__ABOUT THIS TASK__: Under this line are the records; write out word for word the part that begins at the line containing "(_next_seqno s) new_abs_ackno" and ends at the line containing "if Timer.expired timer then", and no more.

TASK INPUT below:

(* ===== verification/TcpSender.v ===== *)
(** * The TCP sender (tcp_sender.hh, tcp_sender.cc, tcp_helpers/tcp_config.hh)

    [TCPSender] cuts the outgoing stream into segments that fit the peer's window,
    keeps the segments that are not fully acknowledged, and retransmits the oldest
    one when its timer expires.  As for the receiver, the theorems speak of the
    whole stream that will have been written: a function [D] from positions to
    bytes, of length [N]. *)

From S2P Require Import Prelude Wrapping Stream Reassembly Buffers TcpWire.
From Stdlib Require Import Strings.Byte.

(** [class TCPConfig]. *)
Module TCPConfig.

Definition DEFAULT_CAPACITY : Z := 64000.
Definition MAX_PAYLOAD_SIZE : Z := 1000.
Definition TIMEOUT_DFLT : Z := 1000.
Definition MAX_RETX_ATTEMPTS : Z := 8.

Record t : Type := mk {
  rt_timeout : Z;
  recv_capacity : Z;
  send_capacity : Z;
  fixed_isn : option WrappingInt32.t
}.

Definition default : t := mk TIMEOUT_DFLT DEFAULT_CAPACITY DEFAULT_CAPACITY None.

End TCPConfig.

(** [struct TCPSender::Timer]. *)
Module Timer.

Record t : Type := mk { time_elapsed : Z; timeout : Z }.
Definition expired (x : t) : bool := timeout x <=? time_elapsed x.
Definition start (new_timeout : Z) : t := mk 0 new_timeout.

End Timer.

Module TCPSender.

(** [struct TCPSender::OrderedSegment]. *)
Record OrderedSegment : Type := mkOrdered { seqno : Z; segment : TCPSegment.t }.

(** [class TCPSender]: the private members (the [debug] switch, which only guards
    printing, apart). *)
Record t : Type := mk {
  _isn : WrappingInt32.t;
  _segments_out : list TCPSegment.t;
  _initial_retransmission_timeout : Z;
  _stream : ByteStream.t;
  _next_seqno : Z;
  _abs_ackno : Z;
  _window_size : Z;
  _outstanding_segments : list OrderedSegment;
  _timer : Timer.t;
  _n_consec_retransmissions : Z
}.

(** The constructor; [random] is what [random_device] returns. *)
Definition make (capacity retx_timeout : Z) (fixed_isn : option WrappingInt32.t) (random : Z) : t :=
  mk (match fixed_isn with Some i => i | None => WrappingInt32.make random end)
     [] retx_timeout (ByteStream.make capacity) 0 0 1 [] (Timer.mk 0 retx_timeout) 0.

Definition stream_in (s : t) : ByteStream.t := _stream s.
Definition set_stream (st : ByteStream.t) (s : t) : t :=
  mk (_isn s) (_segments_out s) (_initial_retransmission_timeout s) st (_next_seqno s)
     (_abs_ackno s) (_window_size s) (_outstanding_segments s) (_timer s)
     (_n_consec_retransmissions s).

(** [segments_out()] gives the owner the queue itself. *)
Definition segments_out (s : t) : list TCPSegment.t := _segments_out s.
Definition set_segments_out (q : list TCPSegment.t) (s : t) : t :=
  mk (_isn s) q (_initial_retransmission_timeout s) (_stream s) (_next_seqno s)
     (_abs_ackno s) (_window_size s) (_outstanding_segments s) (_timer s)
     (_n_consec_retransmissions s).

Definition bytes_in_flight (s : t) : Z := _next_seqno s ⊟ _abs_ackno s.
Definition next_seqno_absolute (s : t) : Z := _next_seqno s.
Definition next_seqno (s : t) : WrappingInt32.t := WrappingInt32.wrap (_next_seqno s) (_isn s).
Definition consecutive_retransmissions (s : t) : Z := u32 (_n_consec_retransmissions s).

(** A default header with the fields the sender sets. *)
Definition header (seqno : WrappingInt32.t) (syn fin : bool) : TCPHeader.t :=
  TCPHeader.mk 0 0 seqno (WrappingInt32.make 0) (TCPHeader.LENGTH / 4)
    false false false false syn fin 0 0 0.

(** The room for data that an iteration of [fill_window] starts with (before the
    SYN and the payload are taken out of it), at the [uint16_t] it is kept in. *)
Definition n_bytes_to_send (s : t) : Z :=
  if (_window_size s =? 0) && (bytes_in_flight s =? 0) then 1
  else u16 (_window_size s ⊟ bytes_in_flight s).

(** One iteration of the loop of [fill_window]: the new state, and whether the
    loop goes on. *)
Definition fill_step (s : t) : res (bool * t) :=
  if negb (_next_seqno s <=? _abs_ackno s ⊞ _window_size s) then Ok (false, s)
  else if ByteStream.eof (_stream s) &&
          (ByteStream.bytes_written (_stream s) ⊞ 2 <=? _next_seqno s) then Ok (false, s)
  else
    let n := n_bytes_to_send s in
    let syn := (_next_seqno s =? 0) && (0 <? n) in
    let n := if syn then u16 (n - 1) else n in
    let n := if TCPConfig.MAX_PAYLOAD_SIZE <? n then TCPConfig.MAX_PAYLOAD_SIZE else n in
    '(data, stream) ← ByteStream.read n (_stream s);
    let payload := Buffer.of_string data in
    let n := if n =? TCPConfig.MAX_PAYLOAD_SIZE then 1 else u16 (n ⊟ Buffer.size payload) in
    let fin := ByteStream.eof stream && (0 <? n) in
    let seg := TCPSegment.mk (header (WrappingInt32.wrap (_next_seqno s) (_isn s)) syn fin) payload in
    if TCPSegment.length_in_sequence_space seg =? 0 then Ok (false, set_stream stream s)
    else
      Ok (true,
          mk (_isn s) (_segments_out s ++ [seg]) (_initial_retransmission_timeout s) stream
             (_next_seqno s ⊞ TCPSegment.length_in_sequence_space seg) (_abs_ackno s)
             (_window_size s) (_outstanding_segments s ++ [mkOrdered (_next_seqno s) seg])
             (if Timer.expired (_timer s)
              then Timer.start (_initial_retransmission_timeout s) else _timer s)
             (_n_consec_retransmissions s)).

(** The loop: the result says whether it ended within the fuel. *)
Fixpoint fill_loop (fuel : nat) (s : t) : res (bool * t) :=
  match fuel with
  | O => Ok (false, s)
  | S fuel' =>
      '(continue, s') ← fill_step s;
      if continue : bool then fill_loop fuel' s' else Ok (true, s')
  end.

(** Every iteration but the last takes at least one sequence number of a window
    that is at most 65535 wide: see [fill_loop_ends]. *)
Definition fill_window (s : t) : res t :=
  '(_, s') ← fill_loop (Z.to_nat (_window_size s) + 4) s;
  Ok s'.

(** The loop of [ack_received]: drop the acknowledged segments from the front,
    restarting the timer for each. *)
Fixpoint ack_loop (abs_ackno initial : Z) (l : list OrderedSegment) (timer : Timer.t)
  : list OrderedSegment * Timer.t :=
  match l with
  | [] => ([], timer)
  | it :: rest =>
      if seqno it ⊞ TCPSegment.length_in_sequence_space (segment it) <=? abs_ackno
      then ack_loop abs_ackno initial rest (Timer.start initial)
      else (l, timer)
  end.

Definition ack_received (ackno : WrappingInt32.t) (window_size : Z) (s : t) : res t :=
  let new_abs_ackno := WrappingInt32.unwrap ackno (_isn s) (_abs_ackno s) in
  if (new_abs_ackno <=? _abs_ackno s) || (_next_seqno s <? new_abs_ackno) then
    Ok (mk (_isn s) (_segments_out s) (_initial_retransmission_timeout s) (_stream s)
           (_next_seqno s) (_abs_ackno s) window_size (_outstanding_segments s) (_timer s)
           (_n_consec_retransmissions s))
  else
    let '(outstanding, timer) :=
      ack_loop new_abs_ackno (_initial_retransmission_timeout s) (_outstanding_segments s)
        (_timer s) in
    fill_window
      (mk (_isn s) (_segments_out s) (_initial_retransmission_timeout s) (_stream s)
          (_next_seqno s) new_abs_ackno window_size outstanding timer 0).

Definition tick (ms_since_last_tick : Z) (s : t) : t :=
  let timer := Timer.mk (Timer.time_elapsed (_timer s) ⊞ ms_since_last_tick)
                        (Timer.timeout (_timer s)) in
  if Timer.expired timer then
    match _outstanding_segments s with
    | [] =>
        mk (_isn s) (_segments_out s) (_initial_retransmission_timeout s) (_stream s)
           (_next_seqno s) (_abs_ackno s) (_window_size s) [] timer
           (_n_consec_retransmissions s)
    | it :: _ =>
        let '(n, timeout) :=
          if 0 <? _window_size s
          then (_n_consec_retransmissions s ⊞ 1, u64 (Timer.timeout timer * 2))
          else (_n_consec_retransmissions s, Timer.timeout timer) in
        mk (_isn s) (_segments_out s ++ [segment it]) (_initial_retransmission_timeout s)
           (_stream s) (_next_seqno s) (_abs_ackno s) (_window_size s)
           (_outstanding_segments s) (Timer.start timeout) n
    end
  else
    mk (_isn s) (_segments_out s) (_initial_retransmission_timeout s) (_stream s)
       (_next_seqno s) (_abs_ackno s) (_window_size s) (_outstanding_segments s) timer
       (_n_consec_retransmissions s).

Definition send_empty_segment (s : t) : t :=
  set_segments_out
    (_segments_out s ++ [TCPSegment.mk (header (next_seqno s) false false) Buffer.nil]) s.

#[global] Arguments fill_step : simpl never.
#[global] Arguments fill_window : simpl never.
#[global] Arguments ack_received : simpl never.
#[global] Arguments tick : simpl never.

(** ** The invariant *)

(** Number of sequence numbers a segment takes. *)
Definition slen (seg : TCPSegment.t) : Z := TCPSegment.length_in_sequence_space seg.

(** The stream position of the first payload byte of a segment with absolute
    sequence number [sq]: the SYN comes before position 0. *)
Definition position (sq : Z) : Z := if sq =? 0 then 0 else sq - 1.

Section Stream.
Context (D : Z -> byte) (N : Z).

(** A segment that belongs at the absolute sequence number [sq]: its payload is
    what the stream holds there, the SYN is on the first one, a FIN on the last. *)
Record good (isn : WrappingInt32.t) (sq : Z) (seg : TCPSegment.t) : Prop := {
  gd_header : TCPSegment.header seg =
    header (WrappingInt32.wrap sq isn) (sq =? 0) (TCPHeader.fin (TCPSegment.header seg));
  gd_payload : Buffer.wf (TCPSegment.payload seg);
  gd_legal : StreamReassembler.legal D N (Buffer.str (TCPSegment.payload seg)) (position sq)
    (TCPHeader.fin (TCPSegment.header seg));
  gd_len : 0 < slen seg;
  gd_size : zlen (Buffer.str (TCPSegment.payload seg)) <= TCPConfig.MAX_PAYLOAD_SIZE;
  gd_sq : 0 <= sq
}.
(* ===== verification/Liveness.v ===== *)
(** * Delivery over a network that starts to work

    The composition of [TCPSender] and [TCPReceiver] again, now with the receiver's
    own acknowledgments on the way back.  The network may lose, duplicate, reorder
    and delay everything for as long as it likes.  From any state reached in this
    way, if from then on the segment that the sender's timer retransmits and the
    acknowledgment it causes get through, the whole stream is delivered and
    acknowledged within a number of rounds bounded by its length. *)

From S2P Require Import Prelude Wrapping Stream Reassembly Buffers TcpWire TcpReceiver TcpSender Transfer.
From Stdlib Require Import Strings.Byte.

(** ** A round

    The reader takes what has been assembled, the sender fills its window (what it
    sends now is lost), its timer runs out, the retransmitted segment arrives and the
    acknowledgment that the receiver would put into its next segment arrives. *)

Definition pull (r : TCPReceiver.t) : res (bytes * TCPReceiver.t) :=
  '(bs, o) ← ByteStream.read (ByteStream.buffer_size (TCPReceiver.stream_out r)) (TCPReceiver.stream_out r);
  Ok (bs, TCPReceiver.set_stream_out o r).

Fixpoint deliver (segs : list TCPSegment.t) (r : TCPReceiver.t) : res TCPReceiver.t :=
  match segs with
  | [] => Ok r
  | seg :: segs' => r' ← TCPReceiver.segment_received seg r; deliver segs' r'
  end.

(** The time until the timer has run out. *)
Definition remaining_time (s : TCPSender.t) : Z :=
  Timer.timeout (TCPSender._timer s) ⊟ Timer.time_elapsed (TCPSender._timer s).

Definition acknowledge (r : TCPReceiver.t) (s : TCPSender.t) : res TCPSender.t :=
  match TCPReceiver.ackno r with
  | Some a => TCPSender.ack_received a (u16 (TCPReceiver.window_size r)) s
  | None => Ok s
  end.

Definition round (x : TCPSender.t * TCPReceiver.t * bytes) : res (TCPSender.t * TCPReceiver.t * bytes) :=
  let '(s, r, out) := x in
  '(bs, r) ← pull r;
  s ← TCPSender.fill_window s;
  let s' := TCPSender.tick (remaining_time s) s in
  r ← deliver (TCPSender.emitted s s') r;
  s' ← acknowledge r s';
  Ok (s', r, out ++ bs).

Fixpoint rounds (n : nat) (x : TCPSender.t * TCPReceiver.t * bytes) : res (TCPSender.t * TCPReceiver.t * bytes) :=
  match n with
  | O => Ok x
  | S n' => x' ← round x; rounds n' x'
  end.

Section Link.
Context (D : Z -> byte) (N cap : Z).

(** [link s em r out acks]: as in [transfer], and [acks] are the acknowledgments the
    receiver has sent.  Only those reach the sender. *)
Inductive link : TCPSender.t -> list TCPSegment.t -> TCPReceiver.t -> bytes -> list (WrappingInt32.t * Z) -> Prop :=
| link_start capacity retx fixed_isn random :
    0 < capacity < two63 -> (forall i, fixed_isn = Some i -> WrappingInt32.wf i) -> 0 <= retx < two64 ->
    link (TCPSender.make capacity retx fixed_isn random) [] (TCPReceiver.make cap) [] []
| link_owner s em r out acks o s' :
    link s em r out acks -> (forall a w, o <> TCPSender.Ack a w) -> TCPSender.allowed D N o s ->
    TCPSender.step o s = Ok s' -> link s' (em ++ TCPSender.emitted s s') r out acks
| link_deliver s em r out acks seg r' :
    link s em r out acks -> seg ∈ em -> TCPReceiver.segment_received seg r = Ok r' -> link s em r' out acks
| link_read s em r out acks n bs o :
    link s em r out acks -> 0 <= n -> ByteStream.read n (TCPReceiver.stream_out r) = Ok (bs, o) ->
    link s em (TCPReceiver.set_stream_out o r) (out ++ bs) acks
| link_ack s em r out acks a :
    link s em r out acks -> TCPReceiver.ackno r = Some a ->
    link s em r out (acks ++ [(a, u16 (TCPReceiver.window_size r))])
| link_acked s em r out acks a w s' :
    link s em r out acks -> (a, w) ∈ acks -> TCPSender.step (TCPSender.Ack a w) s = Ok s' ->
    link s' (em ++ TCPSender.emitted s s') r out acks.

(** ** What the sender's steps do to its sequence numbers *)

(** A segment whose sequence numbers lie below [last], or an empty one. *)
Definition placed (isn : WrappingInt32.t) (last : Z) (seg : TCPSegment.t) : Prop :=
  (exists sq, TCPSender.good D N isn sq seg /\ sq + TCPSender.slen seg <= last) \/
  (exists sq, 0 <= sq <= N + 2 /\
     seg = TCPSegment.mk (TCPSender.header (WrappingInt32.wrap sq isn) false false) Buffer.nil).

Lemma placed_le isn last last' seg : last <= last' -> placed isn last seg -> placed isn last' seg.
Proof. intros Hl [(sq & Hg & Hs)|Hb]; [left; exists sq; split; [done|lia]|by right]. Qed.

End of TASK INPUT.

__EXERCISE RESULT__:
          (_next_seqno s) new_abs_ackno window_size outstanding timer 0).

Definition tick (ms_since_last_tick : Z) (s : t) : t :=
  let timer := Timer.mk (Timer.time_elapsed (_timer s) ⊞ ms_since_last_tick)
                        (Timer.timeout (_timer s)) in
  if Timer.expired timer then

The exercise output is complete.